Structure and Electroactivity of Tungsten Oxides in Acid Medium: Enhancement of Charge Propagation Rates through Nanostructuring and Formation of Mixed-Metal Oxide Systems
Another important issue is the mobility and availability of protons within the tungsten oxide film. We have found that by controlled admixing of tungsten oxide with zirconia nanoparticles both nanostructured morphology and high mobility of protons can be adjusted. The resulting mixed (hybrid or composite) system is well-behaved: redox reactions (which are characteristics of WO3) are fast and reversible despite the presence of semiconducting zirconia (ZrO2). While ZrO2 is not electroative, WO3 undergoes redox reactions leading to formation of partially reduced hydrogen bronzes (HxWO3) in which mobility of H+ is coupled to electron transfers.
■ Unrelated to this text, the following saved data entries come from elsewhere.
(* ===== verification/DynBuilder.v ===== *)
(** * routerama: dynamic route registration

    Models [src/crates/routerama/src/dyn_builder.rs], [dyn_route.rs],
    [build_error_entry.rs], [configuration_error.rs] and [http_method.rs]: the
    builder behind the generated [add_*] methods, which validates every
    registration, collects the errors, and finishes into a resolver. *)

From S2P Require Import Prelude Collections PathTemplate Scan Trie RtTrie Walk Resolver.

(** ** Methods *)

Inductive HttpMethodRepr : Type :=
| Standard (token : bytes)
| Custom (token : bytes).

Definition standard_methods : list bytes :=
  [str "GET"; str "PUT"; str "POST"; str "DELETE"; str "PATCH"; str "HEAD"; str "OPTIONS";
   str "CONNECT"; str "TRACE"].

Definition as_str (m : HttpMethodRepr) : bytes := match m with Standard t | Custom t => t end.

Definition standard (value : bytes) : option HttpMethodRepr :=
  if existsb (bytes_eqb value) standard_methods then Some (Standard value) else None.

(** ** Errors *)

Inductive BuildErrorEntry : Type :=
| MissingRoute (add_method variant : bytes)
| InvalidTemplate (variant path : bytes) (source : ParseErrorKind)
| CaptureMismatch (variant path expected found : bytes)
| Conflict (message : bytes).

Inductive ConfigurationError : Type :=
| InvalidHttpMethod (value : bytes)
| ResolverErrors (entries : list BuildErrorEntry).

(** [HttpMethod::custom] (and [from_owned]). *)
Definition custom (value : bytes) : outcome ConfigurationError HttpMethodRepr :=
  if negb (is_http_token value) then Err (InvalidHttpMethod value)
  else Ok (default (Custom value) (standard value)).

Definition entry_source (e : BuildErrorEntry) : option ParseErrorKind :=
  match e with
  | InvalidTemplate _ _ source => Some source
  | MissingRoute _ _ | CaptureMismatch _ _ _ _ | Conflict _ => None
  end.

(** The causes behind a configuration error, in registration order. *)
Definition causes (e : ConfigurationError) : list ParseErrorKind :=
  let entries := match e with InvalidHttpMethod _ => [] | ResolverErrors entries => entries end in
  omap entry_source entries.

Definition invalid_http_method_value (e : ConfigurationError) : option bytes :=
  match e with InvalidHttpMethod value => Some value | ResolverErrors _ => None end.

(** ** The builder *)

Record DynRoute (X : Type) : Type := mkDynRoute { extractor : X; capture_order : list nat }.
Arguments mkDynRoute {X}. Arguments extractor {X}. Arguments capture_order {X}.

Record DynBuilder (X : Type) : Type := mkDynBuilder {
  b_entries : list (Route * DynRoute X);
  b_errors : list BuildErrorEntry }.
Arguments mkDynBuilder {X}. Arguments b_entries {X}. Arguments b_errors {X}.

Definition DynBuilder_new {X} : DynBuilder X := mkDynBuilder [] [].

(** [", "] between the items, braces around. *)
Fixpoint fmt_items (index : nat) (items : list bytes) : bytes :=
  match items with
  | [] => []
  | item :: tl => (if 0 <? index then str ", " else []) ++ item ++ fmt_items (S index) tl
  end.

Definition fmt_set (items : list bytes) : bytes :=
  if bool_decide (items = []) then str "{}" else [c_lbrace] ++ fmt_items 0 items ++ [c_rbrace].

(** [found.iter().position(|found| found == field)]. *)
Fixpoint name_position (field : bytes) (found : list bytes) : option nat :=
  match found with
  | [] => None
  | f :: tl => if bytes_eqb f field then Some 0 else S <$> name_position field tl
  end.

(** [.map(..).collect::<Option<Vec<_>>>()]. *)
Fixpoint positions (expected found : list bytes) : option (list nat) :=
  match expected with
  | [] => Some []
  | field :: tl =>
      match name_position field found with
      | None => None
      | Some i => cons i <$> positions tl found
      end
  end.

Definition push_error {X} (b : DynBuilder X) (e : BuildErrorEntry) : DynBuilder X :=
  mkDynBuilder (b_entries b) (b_errors b ++ [e]).

Definition add {X} (b : DynBuilder X) (method : HttpMethodRepr) (path : bytes)
    (expected : list bytes) (variant : bytes) (x : X) : outcome unit (DynBuilder X) :=
  match parse path (with_segment_affixes Grammar_default) with
  | Panic => Panic
  | Err error => Ok (push_error b (InvalidTemplate variant path error))
  | Ok template =>
      let? names := capture_field_names (segments template) in
      let found := join c_dot <$> names in
      let order := positions expected found in
      let found_sorted := sort_by cmp found in
      let wanted := sort_by cmp expected in
      let mismatch := CaptureMismatch variant path (fmt_set wanted) (fmt_set found_sorted) in
      match order with
      | None => Ok (push_error b mismatch)
      | Some order =>
          if negb (bool_decide (found_sorted = wanted)) then Ok (push_error b mismatch)
          else Ok (mkDynBuilder
                     (b_entries b ++ [(Route_new variant (as_str method) template, mkDynRoute x order)])
                     (b_errors b))
      end
  end.

Definition require {X} (b : DynBuilder X) (seen : bool) (add_method variant : bytes) : DynBuilder X :=
  if negb seen then push_error b (MissingRoute add_method variant) else b.

(** Without errors the trie becomes a resolver; otherwise it is discarded. *)
Definition finish `{UnicodeIdent} {X} (b : DynBuilder X)
    : outcome ConfigurationError (RawResolver (DynRoute X)) :=
  let? trie := infallible (build_trie (b_entries b).*1) in
  let? messages := infallible (conflicts (t_root trie)) in
  let errors := b_errors b ++ (Conflict <$> messages) in
  if bool_decide (errors = []) then infallible (with_trie (b_entries b).*2 trie)
  else
    let? _ := infallible (discard_source (t_root trie)) in
    Err (ResolverErrors errors).

(** ** What a registration does *)

(** The names of the variables a template captures, in declaration order. *)
Definition template_names (t : PathTemplate) : list bytes :=
  (fun v => join c_dot (v_name v)) <$> seg_vars (segments t) 0.

Lemma name_position_Some field found i : name_position field found = Some i -> found !! i = Some field.
Proof.
  revert i; induction found as [|f tl IH]; intros i; cbn; [done|].
  destruct (bytes_eqb f field) eqn:Hf.
  - apply bytes_eqb_eq in Hf as ->. by intros [= <-].
  - intros (j & Hj & ->)%fmap_Some. by apply IH.
Qed.

Lemma name_position_None field found : name_position field found = None -> field ∉ found.
Proof.
  induction found as [|f tl IH]; cbn; [intros _; apply not_elem_of_nil|].
  destruct (bytes_eqb f field) eqn:Hf; [done|]. intros Hn%fmap_None.
  apply bytes_eqb_neq in Hf. apply not_elem_of_cons. split; [congruence|by apply IH].
Qed.

Lemma positions_Some expected found order : positions expected found = Some order ->
  length order = length expected /\
  forall i field, expected !! i = Some field -> exists p, order !! i = Some p /\ found !! p = Some field.
Proof.
  revert order; induction expected as [|f tl IH]; intros order; cbn.
  - by intros [= <-].
  - destruct (name_position f found) as [p|] eqn:Hp; [|done].
    intros (os & Ho & ->)%fmap_Some. destruct (IH _ Ho) as [Hlen Hl]. split; [cbn; by f_equal|].
    intros [|i] field Hi; cbn in *; [|by apply Hl]. injection Hi as <-.
    exists p. split; [done|]. by apply name_position_Some.
Qed.

Lemma positions_None expected found :
  positions expected found = None -> exists f, f ∈ expected /\ f ∉ found.
Proof.
  induction expected as [|f tl IH]; cbn; [done|].
  destruct (name_position f found) as [p|] eqn:Hp.
  - intros Hn%fmap_None. destruct (IH Hn) as (g & ? & ?). exists g. set_solver.
  - intros _. exists f. split; [set_solver|]. by apply name_position_None.
Qed.

(** The builder after registering [path]: exactly one entry or one error more. *)
Definition added {X} (b : DynBuilder X) (method : HttpMethodRepr) (path : bytes)
    (expected : list bytes) (variant : bytes) (x : X) (b' : DynBuilder X) : Prop :=
  match parse path (with_segment_affixes Grammar_default) with
  | Ok t =>
      let mismatch := CaptureMismatch variant path (fmt_set (sort_by cmp expected))
                        (fmt_set (sort_by cmp (template_names t))) in
      (expected ≡ₚ template_names t /\ exists order,
         b' = mkDynBuilder (b_entries b ++ [(Route_new variant (as_str method) t, mkDynRoute x order)])
                (b_errors b)
         /\ length order = length expected
         /\ forall i field, expected !! i = Some field ->
              exists p, order !! i = Some p /\ template_names t !! p = Some field)
      \/ (~ expected ≡ₚ template_names t /\ b' = push_error b mismatch)
  | Err e => b' = push_error b (InvalidTemplate variant path e)
  | Panic => False
  end.

Lemma add_spec {X} (b : DynBuilder X) method path expected variant x :
  exists b', add b method path expected variant x = Ok b' /\ added b method path expected variant x b'.
Proof.
  unfold add, added. pose proof (parse_spec path (with_segment_affixes Grammar_default)) as Hp.
  destruct (parse path _) as [t|e|]; [|by eexists|done].
  unfold capture_field_names. rewrite flatten_spec.
  assert (Hnames : join c_dot <$> (v_name <$> seg_vars (segments t) 0) = template_names t).
  { unfold template_names. by rewrite <- list_fmap_compose. }
  rewrite Hnames. destruct (positions expected (template_names t)) as [order|] eqn:Hpos.
  - case_bool_decide as Heq; cbn [negb].
    + eexists. split; [done|]. left. split; [symmetry; by apply sort_by_eq|].
      exists order. split; [done|]. by apply positions_Some.
    + eexists. split; [done|]. right. split; [|done]. intros Hperm. apply Heq.
      apply sort_by_eq. by symmetry.
  - eexists. split; [done|]. right. split; [|done]. intros Hperm.
    destruct (positions_None _ _ Hpos) as (f & Hf & Hnf). apply Hnf. by rewrite <- Hperm.
Qed.

(** ** Building *)

(** The calls a generated builder makes. *)
Inductive BuildStep (X : Type) : Type :=
| AddStep (method : HttpMethodRepr) (path : bytes) (expected : list bytes) (variant : bytes) (x : X)
| RequireStep (seen : bool) (add_method variant : bytes).
Arguments AddStep {X}. Arguments RequireStep {X}.

Fixpoint run_steps {X} (steps : list (BuildStep X)) (b : DynBuilder X) : outcome unit (DynBuilder X) :=
  match steps with
  | [] => Ok b
  | AddStep method path expected variant x :: tl =>
      let? b := add b method path expected variant x in run_steps tl b
  | RequireStep seen add_method variant :: tl => run_steps tl (require b seen add_method variant)
  end.

(** The accepted registrations of a builder. *)
Definition builder_regs {X} (b : DynBuilder X) (regs : list (bytes * bytes * PathTemplate)) : Prop :=
  (b_entries b).*1 = register <$> regs /\ Forall (fun reg => template_wf (snd reg)) regs.

Lemma added_regs {X} (b b' : DynBuilder X) method path expected variant x regs :
  builder_regs b regs -> added b method path expected variant x b' -> exists regs', builder_regs b' regs'.
Proof.
  intros [Hr Hwf]. unfold added. pose proof (parse_spec path (with_segment_affixes Grammar_default)) as Hp.
  destruct (parse path _) as [t|e|]; [|intros ->; by exists regs|done].
  intros [(_ & order & -> & _)|[_ ->]]; [|by exists regs].
  exists (regs ++ [(variant, as_str method, t)]). split.
  - cbn. by rewrite !fmap_app, Hr.
  - apply Forall_app. split; [done|]. by apply Forall_singleton.
Qed.

Lemma run_steps_regs {X} (steps : list (BuildStep X)) b regs : builder_regs b regs ->
  exists b' regs', run_steps steps b = Ok b' /\ builder_regs b' regs'.
Proof.
  revert b regs; induction steps as [|[method path expected variant x|seen am variant] steps IH];
    intros b regs Hb; [by exists b, regs| |]; cbn [run_steps].
  - destruct (add_spec b method path expected variant x) as (b' & -> & Hadd).
    destruct (added_regs _ _ _ _ _ _ _ _ Hb Hadd) as [regs' Hb']. by eapply IH.
  - apply (IH _ regs). unfold require. by destruct seen.
Qed.

Lemma finish_spec `{UnicodeIdent} {X} (b : DynBuilder X) regs : builder_regs b regs ->
  match finish b with
  | Ok r => b_errors b = [] /\ NoDup (route_key <$> registered regs)
            /\ with_values (b_entries b) = Ok r
  | Err e => ~ (b_errors b = [] /\ NoDup (route_key <$> registered regs))
            /\ exists messages, e = ResolverErrors (b_errors b ++ (Conflict <$> messages))
                 /\ (messages = [] <-> NoDup (route_key <$> registered regs))
  | Panic => False
  end.
Proof.
  intros [Hr Hwf]. destruct (build_trie_spec regs Hwf) as (t & Hb & Hok & Hroutes & _).
  unfold finish. rewrite Hr, Hb. cbn [infallible]. rewrite conflicts_ref. cbn [infallible].
  pose proof (node_conflicts_nil _ _ Hok []) as Hn. rewrite Hroutes in Hn.
  unfold with_values, resolver_build, with_trie, resolver_compile. rewrite Hr, Hb.
  rewrite (compile_spec _ _ Hok). cbn [infallible].
  assert (discard_source (t_root t) = Ok tt) as ->.
  { apply discard_source_loop_ok. unfold total_size. cbn. lia. }
  cbn [infallible]. case_bool_decide as Herr.
  - apply app_nil in Herr as [He Hm%fmap_nil_inv]. split_and!; [done|by apply Hn|done].
  - split; [|by eexists]. intros [He Hnd%Hn]. apply Herr. by rewrite He, Hnd.
Qed.

(** ** Main results *)

(** Registering a dynamic route never panics and adds exactly one entry or
    exactly one error: an unparsable path is reported with its parse error; a path
    whose captures are not a permutation of the variant's fields is reported with
    both sets; otherwise the entry's capture order maps every field to the position
    of the template variable of that name. *)
Theorem dyn_add_validates {X} (b : DynBuilder X) method path expected variant x :
  exists b', add b method path expected variant x = Ok b' /\ added b method path expected variant x b'.
Proof. apply add_spec. Qed.

(** Finishing a builder after any sequence of registrations never panics and
    succeeds exactly when no registration was refused and no two accepted routes are
    indistinguishable; the resolver is then the one built from the accepted entries.
    Otherwise all refusals are returned, followed by the conflicts. *)
Theorem dyn_builder_finishes (U : UnicodeIdent) {X} (steps : list (BuildStep X)) :
  exists b regs, run_steps steps DynBuilder_new = Ok b
    /\ (b_entries b).*1 = register <$> regs /\ Forall (fun reg => template_wf (snd reg)) regs
    /\ match finish b with
       | Ok r => b_errors b = [] /\ NoDup (route_key <$> registered regs)
                 /\ with_values (b_entries b) = Ok r
       | Err e => ~ (b_errors b = [] /\ NoDup (route_key <$> registered regs))
                 /\ exists messages, e = ResolverErrors (b_errors b ++ (Conflict <$> messages))
                      /\ (messages = [] <-> NoDup (route_key <$> registered regs))
       | Panic => False
       end.
Proof.
  destruct (run_steps_regs steps DynBuilder_new []) as (b & regs & Hrun & Hb); [by split|].
  exists b, regs. destruct (Hb) as [? ?]. split_and!; [done..|]. by apply finish_spec.
Qed.
(** The pieces after the first one are those from the new cursor. *)
Lemma query_pieces_next o s o1 raw ps :
  utf8_valid s = true ->
  query_pieces o s = (o1, raw) :: ps ->
  o <= o1 /\ o1 + length raw <= o + length s /\ utf8_valid raw = true
  /\ query_pieces (Nat.min (o1 + length raw + 1) (o + length s))
       (drop (Nat.min (o1 + length raw + 1) (o + length s) - o) s) = ps
  /\ utf8_valid (drop (Nat.min (o1 + length raw + 1) (o + length s) - o) s) = true.
Proof.
  revert o; induction s as [s IH] using (induction_ltof1 _ length); unfold ltof in IH. intros o Hu Hq.
  destruct (first_piece s) as (x & tail & -> & Ha & Ht). destruct Ht as [(-> & _)|(rest & -> & _)].
  - rewrite app_nil_r in *. rewrite query_pieces_last in Hq by done.
    destruct (bytes_eqb x []) eqn:Hx; simplify_eq. split_and!; try lia; [done|..].
    all: rewrite drop_ge by lia; done.
  - rewrite query_pieces_cons in Hq by done.
    pose proof (utf8_valid_after_ascii x c_amp rest eq_refl Hu) as Hrest.
    rewrite length_app. cbn [length].
    destruct (bytes_eqb x []) eqn:Hx; cbn [app] in Hq.
    + apply bytes_eqb_eq in Hx as ->. cbn [length app] in *. 
      destruct (IH rest ltac:(lia) (o + 0 + 1) Hrest Hq) as (H1 & H2 & H3 & H4 & H5).
      replace (o + 0 + 1 + length rest) with (o + (0 + S (length rest))) in * by lia.
      destruct (Nat.min (o1 + length raw + 1) (o + (0 + S (length rest))) - o) as [|k] eqn:Hk; [lia|].
      cbn [drop]. replace k with (Nat.min (o1 + length raw + 1) (o + (0 + S (length rest))) - (o + 0 + 1)) by lia.
      split_and!; try done; lia.
    + injection Hq as <- <- <-. rewrite Nat.min_l by lia. replace (o + length x + 1 - o) with (length x + 1) by lia.
      rewrite <- drop_drop, drop_app_length. cbn [drop]. rewrite drop_0.
      split_and!; try done; try lia. by apply (utf8_valid_before_ascii x c_amp rest).
Qed.

Lemma parse_piece_spec o raw p :
  parse_piece o raw p
  = if (max_pairs (limits p) <? pairs p + 1)%Z
    then (Err (parsing None o TooManyPairs),
          mkParser (input p) (cursor p) (pairs p + 1) (decoded p) (limits p))
    else
      let '(key, value, at_) := key_value raw in
      let at_total t := mkParser (input p) (cursor p) (pairs p + 1) t (limits p) in
      match decode_ref key o (limits p) (decoded p) with
      | (Ok key, total) =>
          match decode_ref value (o + at_) (limits p) total with
          | (Ok value, total) => (Ok (Some (mkPair key value o)), at_total total)
          | (Err e, total) => (Err e, at_total total)
          | (Panic, total) => (Panic, at_total total)
          end
      | (Err e, total) => (Err e, at_total total)
      | (Panic, total) => (Panic, at_total total)
      end.
Proof.
  unfold parse_piece, bind, count_pair, get_state, with_decoded, ret.
  destruct (max_pairs (limits p) <? pairs p + 1)%Z; [done|]. cbn. destruct (key_value raw) as [[key value] at_].
  destruct (decode_ref key _ _ _) as [[| |] ?]; try done. cbn.
  by destruct (decode_ref value _ _ _) as [[| |] ?].
Qed.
The composite material is stabilized through electrostatic attraction between positively charged zirconium oxo cations (ZrO2+, ZrOH3+, [Zr3(OH)4]3+) and anionic tungstates (WO42- in WO3*H2O or H2WO4). Among important issues are: high population of hydroxyl groups and high mobility of protons at surfaces of zirconia (ZrO2) nanostructures in addition to the existence of fast electron transfers coupled to proton displacements in partially reduced tungsten oxides (HxWO3). In a different series of chronocoulometric experiments, diffusion coefficients (for charge propagation) have been determined, and they have been found typically higher for hybrid mixed metal (tungsten(VI)/zirconium(IV) oxide films (close to 10-7 cm s-1). Mechanistic considerations and the results of spectroelectrochemical and diagnostic spectroscopic (e.g. FTIR) experiments will also be provided.
We acknowledge collaboration with Christian Perruchot and Mohamed Jouini from ITODYS, Université Paris Diderot, France.